Breaking up is hard to do

There's something to be said for discipline, for pushing through on writing projects even though they're hard, and even though they're's so not fun anymore. You know...when the going gets tough, and all that. 
Okay, there's a lot to be said for that approach. That approach gets things done. That approach finishes things, and finishing, as we know, is a pretty critical part of any writing project. But there's also something to be said for quitting.

Yeah...I should probably explain. 

I recently trunked a manuscript after months of working on it. Usually if I'm fighting with a project, it means I'm coming at it from the wrong direction. I need to find a new way in, a fresh approach to the story. Other times, it's not that my approach needs reconfiguring; it's that I need a good kick in the pants, preferably of the metaphorical kind. 

But sometimes after I've tried all my just-do-it tricks and my new-approach tricks, I find I'm still fighting with a project. This usually means it's time to let it go, to "break up" with the project for one of a few reasons:
  1. It's not you, it's me. It's a good project, but for whatever reason, it's not the project for me. 
  2. I'm just not ready for a relationship. It's a good project, but it needs more time percolating before I pull it out and give it another go. 
  3. Yeah, it's actually you. It's actually kind of a stupid project, lol. What was I thinking? 
At this point, I think my trunked project falls into category two. Time will tell. If it keeps pulling me back, I'll definitely re-visit it. 

Deciding to set that project aside was a tough thing to do. I wanted to love it, and I'd worked hard on it. But here's the thing: once the decision was made, it was like opening the windows on my creative spirit and letting a cool breeze rush in. So refreshing! So light! So...hopeful. It was only two or three days later that a Shiny New Idea took hold, half a notebook was filled with excited scribbling, and my new project took root. 

When you're fighting with a writing project, here are a few options to consider...


  • New Approach: Maybe you're coming at the project from the wrong direction -- starting in the wrong place, using the wrong POV, missing the mark voice-wise (or, as has happened to me, the character isn't YA-age as you'd first thought, but rather MG!). Try talking it out with critique partners, or brainstorming possibilities, or free-writing about the story. Try writing non-linearly (if you're excited about the ending, or the fight scene, or whatever, write that scene). Try different points of view (whose story is it, anyway? and would it work better in third-person? etc). Try putting the project away for a month, and then taking a fresh look at it. Usually some combination of these things will ensure I find my way into a story.
  • Just Do It: Sometimes, procrastination wins.

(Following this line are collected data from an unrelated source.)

(* ===== verification/Time.v ===== *)
(** * Logical time

    Models [crates/fireemu-core-types/src/time.rs]: [LogicalDuration] and
    [LogicalInstant] (nanoseconds in an [i128]), the proleptic Gregorian
    calendar.  The RFC 3339 text is in [Rfc3339.v].  A duration and an instant are
    the [Z] of their nanoseconds; arithmetic that can leave [i128] is [checked],
    as in the source.  The calendar functions are exact on [Z]: for a day count
    or a year that an instant, or a four digit year, can have, every
    intermediate value is far inside its type. *)
From S2P Require Import Prelude.

(** ** LogicalDuration *)

Definition LogicalDuration := Z.

Definition dur_from_millis (millis : Z) : LogicalDuration := millis * 1000000.
Definition dur_from_seconds (seconds : Z) : LogicalDuration := seconds * 1000000000.
Definition dur_as_millis (d : LogicalDuration) : Z := Z.quot d 1000000.
Definition dur_as_seconds (d : LogicalDuration) : Z := Z.quot d 1000000000.
Definition dur_is_positive (d : LogicalDuration) : bool := 0 <? d.
Definition dur_checked_add (a b : LogicalDuration) : option LogicalDuration := checked i128 (a + b).

(** ** LogicalInstant *)

Definition LogicalInstant := Z.

Definition UNIX_EPOCH : LogicalInstant := 0.
Definition inst_MAX : LogicalInstant := int_max i128.
Definition inst_MIN : LogicalInstant := int_min i128.
Definition from_unix_seconds (seconds : Z) : LogicalInstant := seconds * 1000000000.
Definition inst_checked_add (t : LogicalInstant) (d : LogicalDuration) : option LogicalInstant :=
  checked i128 (t + d).
Definition checked_duration_since (t earlier : LogicalInstant) : option LogicalDuration :=
  checked i128 (t - earlier).

(** ** The calendar *)

Definition days_from_civil (year month day : Z) : Z :=
  let year := if month <=? 2 then year - 1 else year in
  let era := year / 400 in
  let year_of_era := year mod 400 in
  let month_prime := Z.rem (month + 9) 12 in
  let day_of_year := Z.quot (153 * month_prime + 2) 5 + day - 1 in
  let day_of_era :=
    year_of_era * 365 + Z.quot year_of_era 4 - Z.quot year_of_era 100 + day_of_year in
  era * 146097 + day_of_era - 719468.

Definition civil_from_days_wide (days : Z) : Z * Z * Z :=
  let days := days + 719468 in
  let era := days / 146097 in
  let day_of_era := days mod 146097 in
  let year_of_era :=
    Z.quot (day_of_era - Z.quot day_of_era 1460 + Z.quot day_of_era 36524
            - Z.quot day_of_era 146096) 365 in
  let year := year_of_era + era * 400 in
  let day_of_year :=
    day_of_era - (365 * year_of_era + Z.quot year_of_era 4 - Z.quot year_of_era 100) in
  let month_prime := Z.quot (5 * day_of_year + 2) 153 in
  let day := day_of_year - Z.quot (153 * month_prime + 2) 5 + 1 in
  let month := if month_prime <? 10 then month_prime + 3 else month_prime - 9 in
  (if month <=? 2 then year + 1 else year, month, day).

Definition civil_from_days (days : Z) : Z * Z * Z :=
  let '(year, month, day) := civil_from_days_wide days in
  (default (if year <? 0 then int_min i64 else int_max i64) (checked i64 year),
   default 1 (checked i64 month),
   default 1 (checked i64 day)).

Definition is_leap (y : Z) : bool :=
  ((Z.rem y 4 =? 0) && negb (Z.rem y 100 =? 0)) || (Z.rem y 400 =? 0).

Definition days_in_month (y m : Z) : Z :=
  if (m =? 1) || (m =? 3) || (m =? 5) || (m =? 7) || (m =? 8) || (m =? 10) || (m =? 12) then 31
  else if (m =? 4) || (m =? 6) || (m =? 9) || (m =? 11) then 30
  else if m =? 2 then if is_leap y then 29 else 28
  else 0.

(** ** Calendar lemmas *)

Definition valid_date (y m d : Z) : Prop := 1 <= m <= 12 /\ 1 <= d <= days_in_month y m.

(** Gregorian leap years, with the floor modulus. *)
Definition leap_spec (y : Z) : Prop := (y mod 4 = 0 /\ y mod 100 <> 0) \/ y mod 400 = 0.

(** The year of an era that [civil_from_days_wide] reads off a day of the era. *)
Definition yoe_of (doe : Z) : Z :=
  Z.quot (doe - Z.quot doe 1460 + Z.quot doe 36524 - Z.quot doe 146096) 365.
Definition era_days (yoe : Z) : Z := 365 * yoe + Z.quot yoe 4 - Z.quot yoe 100.

Section calendar.
Ltac Zify.zify_post_hook ::= Z.to_euclidean_division_equations.

Lemma yoe_range doe :
  0 <= doe < 146097 -> 0 <= yoe_of doe < 400 /\ 0 <= doe - era_days (yoe_of doe) <= 365.
Proof. unfold yoe_of, era_days. lia. Qed.

Lemma leap_day doe :
  0 <= doe < 146097 -> doe - era_days (yoe_of doe) = 365 -> leap_spec (yoe_of doe + 1).
Proof. unfold yoe_of, era_days, leap_spec. lia. Qed.

Lemma yoe_unique yoe doy :
  0 <= yoe < 400 -> 0 <= doy <= 365 -> (doy = 365 -> leap_spec (yoe + 1)) ->
  0 <= era_days yoe + doy < 146097 /\ yoe_of (era_days yoe + doy) = yoe.
Proof. unfold yoe_of, era_days, leap_spec. intros. split; lia. Qed.

Lemma is_leap_spec y : is_leap y = true <-> leap_spec y.
Proof. unfold is_leap, leap_spec. lia. Qed.

Lemma leap_spec_era y e : leap_spec (y + e * 400) <-> leap_spec y.
Proof. unfold leap_spec. lia. Qed.

(** Months counted from March; [mp] is the month and [doy] the day of the year. *)
Lemma month_prime_range doy :
  0 <= doy <= 365 ->
  let mp := Z.quot (5 * doy + 2) 153 in
  0 <= mp <= 11 /\ 1 <= doy - Z.quot (153 * mp + 2) 5 + 1 <= 31.
Proof. cbn zeta. lia. Qed.

Lemma month_prime_unique mp d :
  0 <= mp <= 11 -> 1 <= d ->
  d <= (if decide (mp = 1 \/ mp = 3 \/ mp = 6 \/ mp = 8) then 30 else 31) ->
  (mp = 11 -> d <= 29) ->
  let doy := Z.quot (153 * mp + 2) 5 + d - 1 in
  Z.quot (5 * doy + 2) 153 = mp /\ 0 <= doy <= 365 /\ (doy = 365 -> mp = 11 /\ d = 29).
Proof. cbn zeta. case_decide; lia. Qed.

Lemma month_length doy :
  0 <= doy <= 365 ->
  let mp := Z.quot (5 * doy + 2) 153 in
  let d := doy - Z.quot (153 * mp + 2) 5 + 1 in
  d <= (if decide (mp = 1 \/ mp = 3 \/ mp = 6 \/ mp = 8) then 30 else 31) /\
  (mp = 11 -> d <= 29) /\ (mp = 11 -> d = 29 -> doy = 365).
Proof. cbn zeta. case_decide; lia. Qed.

Lemma valid_date_fields y m d : valid_date y m d -> 0 <= m < 100 /\ 0 <= d < 100.
Proof. unfold valid_date, days_in_month. intros [Hm Hd]. repeat case_match; lia. Qed.

(** The civil month and the year of a month counted from March. *)
Lemma civil_month y mp :
  0 <= mp <= 11 ->
  let m := if mp <? 10 then mp + 3 else mp - 9 in
  let y' := if m <=? 2 then y + 1 else y in
  1 <= m <= 12 /\ Z.rem (m + 9) 12 = mp /\ (if m <=? 2 then y' - 1 else y') = y /\
  days_in_month y' m =
    (if decide (mp = 11) then (if is_leap (y + 1) then 29 else 28)
     else if decide (mp = 1 \/ mp = 3 \/ mp = 6 \/ mp = 8) then 30 else 31).
Proof.
  intros Hmp.
  assert (mp = 0 \/ mp = 1 \/ mp = 2 \/ mp = 3 \/ mp = 4 \/ mp = 5 \/ mp = 6 \/ mp = 7 \/
          mp = 8 \/ mp = 9 \/ mp = 10 \/ mp = 11) as Hcases by lia.
  repeat destruct Hcases as [->|Hcases]; [..|subst mp]; cbn -[is_leap];
    split_and!; try (done || lia); rewrite (proj2 (Z.leb_le _ 2)) by lia; lia.
Qed.

Lemma month_prime_of m :
  1 <= m <= 12 ->
  let mp := Z.rem (m + 9) 12 in
  0 <= mp <= 11 /\ (if mp <? 10 then mp + 3 else mp - 9) = m.
Proof. cbn zeta. intros. split; [lia|]. case_match; lia. Qed.
End calendar.

Lemma days_from_civil_eq y m d :
  let y' := if m <=? 2 then y - 1 else y in
  days_from_civil y m d =
    (y' / 400) * 146097 + (era_days (y' mod 400) + (Z.quot (153 * Z.rem (m + 9) 12 + 2) 5 + d - 1))
    - 719468.
Proof. unfold days_from_civil, era_days. lia. Qed.

Lemma civil_from_days_eq era yoe doy :
  0 <= yoe < 400 -> 0 <= doy <= 365 -> (doy = 365 -> leap_spec (yoe + 1)) ->
  civil_from_days_wide (era * 146097 + (era_days yoe + doy) - 719468) =
    let mp := Z.quot (5 * doy + 2) 153 in
    let m := if mp <? 10 then mp + 3 else mp - 9 in
    let y := yoe + era * 400 in
    (if m <=? 2 then y + 1 else y, m, doy - Z.quot (153 * mp + 2) 5 + 1).
Proof.
  intros Hy Hd Hl. destruct (yoe_unique yoe doy Hy Hd Hl) as [Hr Hu].
  unfold civil_from_days_wide.
  replace (era * 146097 + (era_days yoe + doy) - 719468 + 719468)
    with (era_days yoe + doy + era * 146097) by lia.
  rewrite Z.div_add, Z.mod_add, Z.div_small, Z.mod_small, Z.add_0_l by lia.
  fold (yoe_of (era_days yoe + doy)). rewrite Hu. cbn zeta. fold (era_days yoe).
  by replace (era_days yoe + doy - era_days yoe) with doy by lia.
Qed.

(** Every day count is an era, a year of the era and a day of that year. *)
Lemma day_decompose days :
  exists era yoe doy, 0 <= yoe < 400 /\ 0 <= doy <= 365 /\ (doy = 365 -> leap_spec (yoe + 1)) /\
    days = era * 146097 + (era_days yoe + doy) - 719468.
Proof.
  set (doe := (days + 719468) mod 146097).
  assert (Hdoe : 0 <= doe < 146097) by (apply Z.mod_pos_bound; lia).
  destruct (yoe_range doe Hdoe) as [Hy Hd].
  exists ((days + 719468) / 146097), (yoe_of doe), (doe - era_days (yoe_of doe)).
  split_and!; auto using leap_day; try lia.
  pose proof (Z.div_mod (days + 719468) 146097). lia.
Qed.

Lemma civil_round_trip_lemma days :
  let '(y, m, d) := civil_from_days_wide days in
  valid_date y m d /\ days_from_civil y m d = days.
Proof.
  destruct (day_decompose days) as (era & yoe & doy & Hy & Hd & Hl & ->).
  rewrite civil_from_days_eq by done. cbn zeta.
  destruct (month_prime_range doy Hd) as [Hmp Hday].
  destruct (month_length doy Hd) as (Hlen & H29 & H365).
  set (mp := Z.quot (5 * doy + 2) 153) in *. cbn zeta in *.
  destruct (civil_month (yoe + era * 400) mp Hmp) as (Hm & Hmp' & Hy' & Hdim). cbn zeta in *.
  set (m := if mp <? 10 then mp + 3 else mp - 9) in *.
  set (y' := if m <=? 2 then yoe + era * 400 + 1 else yoe + era * 400) in *.
  unfold valid_date. rewrite Hdim. split.
  - split; [done|]. split; [lia|]. case_decide; [|lia].
    destruct (is_leap _) eqn:Hleap; [auto|].
    destruct (decide (doy - Z.quot (153 * mp + 2) 5 + 1 = 29)); [|lia].
    exfalso. apply not_true_iff_false in Hleap. apply Hleap, is_leap_spec.
    replace (yoe + era * 400 + 1) with (yoe + 1 + era * 400) by lia.
    apply leap_spec_era, Hl. auto.
  - rewrite days_from_civil_eq. cbn zeta. rewrite Hy', Hmp'.
    rewrite Z.div_add, Z.mod_add, Z.div_small, Z.mod_small by lia. lia.
Qed.

Lemma civil_unique_lemma y m d :
  valid_date y m d -> civil_from_days_wide (days_from_civil y m d) = (y, m, d).
Proof.
  intros [Hm Hd]. rewrite days_from_civil_eq. cbn zeta.
  destruct (month_prime_of m Hm) as [Hmp Hmm].
  set (mp := Z.rem (m + 9) 12) in *. cbn zeta in Hmm.
  set (y0 := if m <=? 2 then y - 1 else y).
  assert (Hy0 : (if m <=? 2 then y0 + 1 else y0) = y) by (unfold y0; destruct (m <=? 2); lia).
  destruct (civil_month y0 mp Hmp) as (_ & _ & _ & Hdim). cbn zeta in Hdim.
  rewrite Hmm, Hy0 in Hdim. rewrite Hdim in Hd.
  assert (Hy0m : 0 <= y0 mod 400 < 400) by (apply Z.mod_pos_bound; lia).
  destruct (month_prime_unique mp d) as (Hu & Hdoy & H365); try lia.
  { repeat case_decide; try lia. destruct (is_leap _); lia. }
  { intros ->. rewrite decide_True in Hd by done. destruct (is_leap _); lia. }
  rewrite civil_from_days_eq; try done.
  - cbn zeta. rewrite Hu, Hmm.
    replace (y0 mod 400 + y0 / 400 * 400) with y0
      by (pose proof (Z.div_mod y0 400); lia).
    rewrite Hy0. f_equal. lia.
  - intros [-> ->]%H365. rewrite decide_True in Hd by done.
    destruct (is_leap (y0 + 1)) eqn:Hl; [|lia]. apply is_leap_spec in Hl.
    apply (leap_spec_era _ (y0 / 400)).
    by replace (y0 mod 400 + 1 + y0 / 400 * 400) with (y0 + 1)
      by (pose proof (Z.div_mod y0 400); lia).
Qed.

Section years.
Ltac Zify.zify_post_hook ::= Z.to_euclidean_division_equations.

(** The first day of a year. *)
Lemma year_start y :
  days_from_civil y 1 1 = 365 * y + (y - 1) / 4 - (y - 1) / 100 + (y - 1) / 400 - 719527.
Proof.
  unfold days_from_civil. cbn -[Z.div Z.modulo Z.mul Z.add Z.sub Z.quot]. lia.
Qed.

Lemma year_start_mono x y : x <= y -> days_from_civil x 1 1 <= days_from_civil y 1 1.
Proof. intros. rewrite !year_start. lia. Qed.

(** A date lies inside its year. *)
Lemma date_in_year y m d :
  valid_date y m d -> days_from_civil y 1 1 <= days_from_civil y m d < days_from_civil (y + 1) 1 1.
Proof.
  intros [Hm Hd]. rewrite (days_from_civil_eq y m d), !year_start.
  replace (y + 1 - 1) with y by lia. unfold era_days.
  assert (Hc : m = 1 \/ m = 2 \/ m = 3 \/ m = 4 \/ m = 5 \/ m = 6 \/ m = 7 \/ m = 8 \/
               m = 9 \/ m = 10 \/ m = 11 \/ m = 12) by lia.
  repeat destruct Hc as [->|Hc]; [..|subst m];
    cbn -[Z.div Z.modulo Z.mul Z.add Z.sub Z.quot is_leap] in *;
    try destruct (is_leap y); lia.
Qed.
End years.

Lemma civil_year_range lo hi days :
  let '(y, _, _) := civil_from_days_wide days in
  lo <= y <= hi <-> days_from_civil lo 1 1 <= days < days_from_civil (hi + 1) 1 1.
Proof.
  pose proof (civil_round_trip_lemma days) as H.
  destruct (civil_from_days_wide days) as [[y m] d]. destruct H as [Hv <-].
  pose proof (date_in_year _ _ _ Hv) as [H1 H2]. split; intros [Hlo Hhi].
  - pose proof (year_start_mono lo y Hlo).
    pose proof (year_start_mono (y + 1) (hi + 1) ltac:(lia)). lia.
  - split.
    + destruct (decide (lo <= y)); [done|].
      pose proof (year_start_mono (y + 1) lo ltac:(lia)). lia.
    + destruct (decide (y <= hi)); [done|].
      pose proof (year_start_mono (hi + 1) y ltac:(lia)). lia.
Qed.

(** ** Properties *)

(** The day count and the civil date are inverse to each other: every day
    count gives a valid date (month 1 to 12, day inside the month, leap years
    included) whose day count is the one given, and every valid date is the one
    its day count gives. *)
Theorem civil_round_trip :
  (forall days, let '(y, m, d) := civil_from_days_wide days in
                valid_date y m d /\ days_from_civil y m d = days) /\
  (forall y m d, valid_date y m d -> civil_from_days_wide (days_from_civil y m d) = (y, m, d)).
Proof. split; [apply civil_round_trip_lemma|apply civil_unique_lemma]. Qed.

Example civil_epoch_ex : civil_from_days 0 = (1970, 1, 1).
Proof. reflexivity. Qed.

Example civil_leap_ex : civil_from_days_wide (days_from_civil 2024 2 29) = (2024, 2, 29).
Proof. reflexivity. Qed.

Sometimes laziness does. At that point, we have to do whatever it takes to get words on the page. A self-imposed deadline, if a "real" deadline doesn't exist; bribery or rewards; accountability (tell your critique partner or your entire social media audience that you're going to do it by X date). If it's distraction that's keeping you from finishing a project (squirrel!), even distraction by way of brilliant new story ideas, try lists -- jot things down to free your mind of them. I have an idea notebook for great ideas with poor timing, lol; they get duly noted before being ushered out the door to wait their turn. Do whatever it takes to just do it.
  • Move On: Unless you're contractually obligated to finish a project, don't be afraid to set it aside if it's not coming together. You may find your creativity flourishes when freed from "ought to" projects. Explore something new. Re-fill the creative well. Take joy in playing with words, ideas, stories. No, you shouldn't make a habit of giving up when things aren't going well -- we learn so much by pushing through and finishing a project! But if you step back and objectively see that it's time to move on from something that isn't working, it's okay. Be kind to yourself. But hey, finish the next thing, okay? ;-) 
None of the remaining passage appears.